- Task instructions
Would you set down every entry shown below, precisely as written?

- Material to process

__________

Lemma enumerate_In {A} (l : list A) j a :
  In (j, a) (enumerate l) -> exists i : nat, j = Z.of_nat i /\ l !! i = Some a.
Proof.
  unfold enumerate, py_range. rewrite Z.sub_0_r. unfold len.
  rewrite Nat2Z.id.
  assert (H : forall start,
             In (j, a) (combine (map (fun i : nat => 0 + Z.of_nat i)
                                     (seq start (length l))) l) ->
             exists i : nat, j = Z.of_nat (start + i) /\ l !! i = Some a).
  { induction l as [|b l IH]; intros start Hin; [destruct Hin |].
    simpl in Hin. destruct Hin as [Heq | Hin].
    - inversion Heq; subst. exists 0%nat. split; [f_equal; lia | reflexivity].
    - destruct (IH (S start) Hin) as (i & -> & Hi).
      exists (S i). split; [f_equal; lia | exact Hi]. }
  intros Hin. destruct (H 0%nat Hin) as (i & Hj & Hi). eauto.
Qed.

Lemma mod_pow2_divide v j w :
  0 <= j -> j + 1 <= w -> (v - v mod 2 ^ w) mod 2 ^ (j + 1) = 0.
Proof.
  intros Hj Hw.
  assert (Hpos : 0 < 2 ^ w) by (apply Z.pow_pos_nonneg; lia).
  pose proof (Z.div_mod v (2 ^ w) ltac:(lia)) as Hdm.
  replace (v - v mod 2 ^ w) with (2 ^ w * (v / 2 ^ w)) by lia.
  generalize (v / 2 ^ w) as q. intros q.
  assert (Hsplit : 2 ^ w = 2 ^ (w - (j + 1)) * 2 ^ (j + 1)).
  { rewrite <- Z.pow_add_r by lia. f_equal. lia. }
  rewrite Hsplit.
  replace (2 ^ (w - (j + 1)) * 2 ^ (j + 1) * q)
    with (2 ^ (w - (j + 1)) * q * 2 ^ (j + 1)) by lia.
  apply Z.mod_mul. apply Z.pow_nonzero; lia.
Qed.

(** The inverse transform reads the value back, reduced to the width. *)
Lemma decode_phases v phis :
  phases_of v phis -> decode phis = Some (v mod 2 ^ len phis).
Proof.
  intros Hphis.
  destruct phis as [|phi0 phis0] eqn:Ephis.
  { change (len (@nil Q)) with 0. now rewrite Z.pow_0_r, Z.mod_1_r. }
  unfold decode.
  rewrite <- Ephis in *. assert (Hne : phis <> []) by (subst; discriminate).
  clear Ephis phi0 phis0.
  pose proof (last_lookup_default phis 0%Q Hne) as Hlast.
  apply Hphis in Hlast.
  assert (Hlen : (0 < length phis)%nat) by (destruct phis; simpl; [congruence | lia]).
  replace (Z.of_nat (length phis - 1)) with (len phis - 1) in Hlast
    by (unfold len; lia).
  destruct (phase_int_of _ _ _ Hlast) as [n ->].
  replace (len phis - 1 + 1) with (len phis) by lia.
  replace (v + 2 ^ len phis * n) with (v + n * 2 ^ len phis) by lia.
  rewrite Z_mod_plus_full.
  rewrite (proj2 (forallb_forall _ _)); [reflexivity |].
  intros [j phi] Hin. simpl.
  apply enumerate_In in Hin. destruct Hin as (i & -> & Hi).
  apply (carries_of v); [lia | | now apply Hphis].
  apply mod_pow2_divide; [lia |].
  apply lookup_lt_Some in Hi. unfold len. lia.
Qed.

__________

- Output
Lemma enumerate_In {A} (l : list A) j a :
  In (j, a) (enumerate l) -> exists i : nat, j = Z.of_nat i /\ l !! i = Some a.
Proof.
  unfold enumerate, py_range. rewrite Z.sub_0_r. unfold len.
  rewrite Nat2Z.id.
  assert (H : forall start,
             In (j, a) (combine (map (fun i : nat => 0 + Z.of_nat i)
                                     (seq start (length l))) l) ->
             exists i : nat, j = Z.of_nat (start + i) /\ l !! i = Some a).
  { induction l as [|b l IH]; intros start Hin; [destruct Hin |].
    simpl in Hin. destruct Hin as [Heq | Hin].
    - inversion Heq; subst. exists 0%nat. split; [f_equal; lia | reflexivity].
    - destruct (IH (S start) Hin) as (i & -> & Hi).
      exists (S i). split; [f_equal; lia | exact Hi]. }
  intros Hin. destruct (H 0%nat Hin) as (i & Hj & Hi). eauto.
Qed.

Lemma mod_pow2_divide v j w :
  0 <= j -> j + 1 <= w -> (v - v mod 2 ^ w) mod 2 ^ (j + 1) = 0.
Proof.
  intros Hj Hw.
  assert (Hpos : 0 < 2 ^ w) by (apply Z.pow_pos_nonneg; lia).
  pose proof (Z.div_mod v (2 ^ w) ltac:(lia)) as Hdm.
  replace (v - v mod 2 ^ w) with (2 ^ w * (v / 2 ^ w)) by lia.
  generalize (v / 2 ^ w) as q. intros q.
  assert (Hsplit : 2 ^ w = 2 ^ (w - (j + 1)) * 2 ^ (j + 1)).
  { rewrite <- Z.pow_add_r by lia. f_equal. lia. }
  rewrite Hsplit.
  replace (2 ^ (w - (j + 1)) * 2 ^ (j + 1) * q)
    with (2 ^ (w - (j + 1)) * q * 2 ^ (j + 1)) by lia.
  apply Z.mod_mul. apply Z.pow_nonzero; lia.
Qed.

(** The inverse transform reads the value back, reduced to the width. *)
Lemma decode_phases v phis :
  phases_of v phis -> decode phis = Some (v mod 2 ^ len phis).
Proof.
  intros Hphis.
  destruct phis as [|phi0 phis0] eqn:Ephis.
  { change (len (@nil Q)) with 0. now rewrite Z.pow_0_r, Z.mod_1_r. }
  unfold decode.
  rewrite <- Ephis in *. assert (Hne : phis <> []) by (subst; discriminate).
  clear Ephis phi0 phis0.
  pose proof (last_lookup_default phis 0%Q Hne) as Hlast.
  apply Hphis in Hlast.
  assert (Hlen : (0 < length phis)%nat) by (destruct phis; simpl; [congruence | lia]).
  replace (Z.of_nat (length phis - 1)) with (len phis - 1) in Hlast
    by (unfold len; lia).
  destruct (phase_int_of _ _ _ Hlast) as [n ->].
  replace (len phis - 1 + 1) with (len phis) by lia.
  replace (v + 2 ^ len phis * n) with (v + n * 2 ^ len phis) by lia.
  rewrite Z_mod_plus_full.
  rewrite (proj2 (forallb_forall _ _)); [reflexivity |].
  intros [j phi] Hin. simpl.
  apply enumerate_In in Hin. destruct Hin as (i & -> & Hi).
  apply (carries_of v); [lia | | now apply Hphis].
  apply mod_pow2_divide; [lia |].
  apply lookup_lt_Some in Hi. unfold len. lia.
Qed.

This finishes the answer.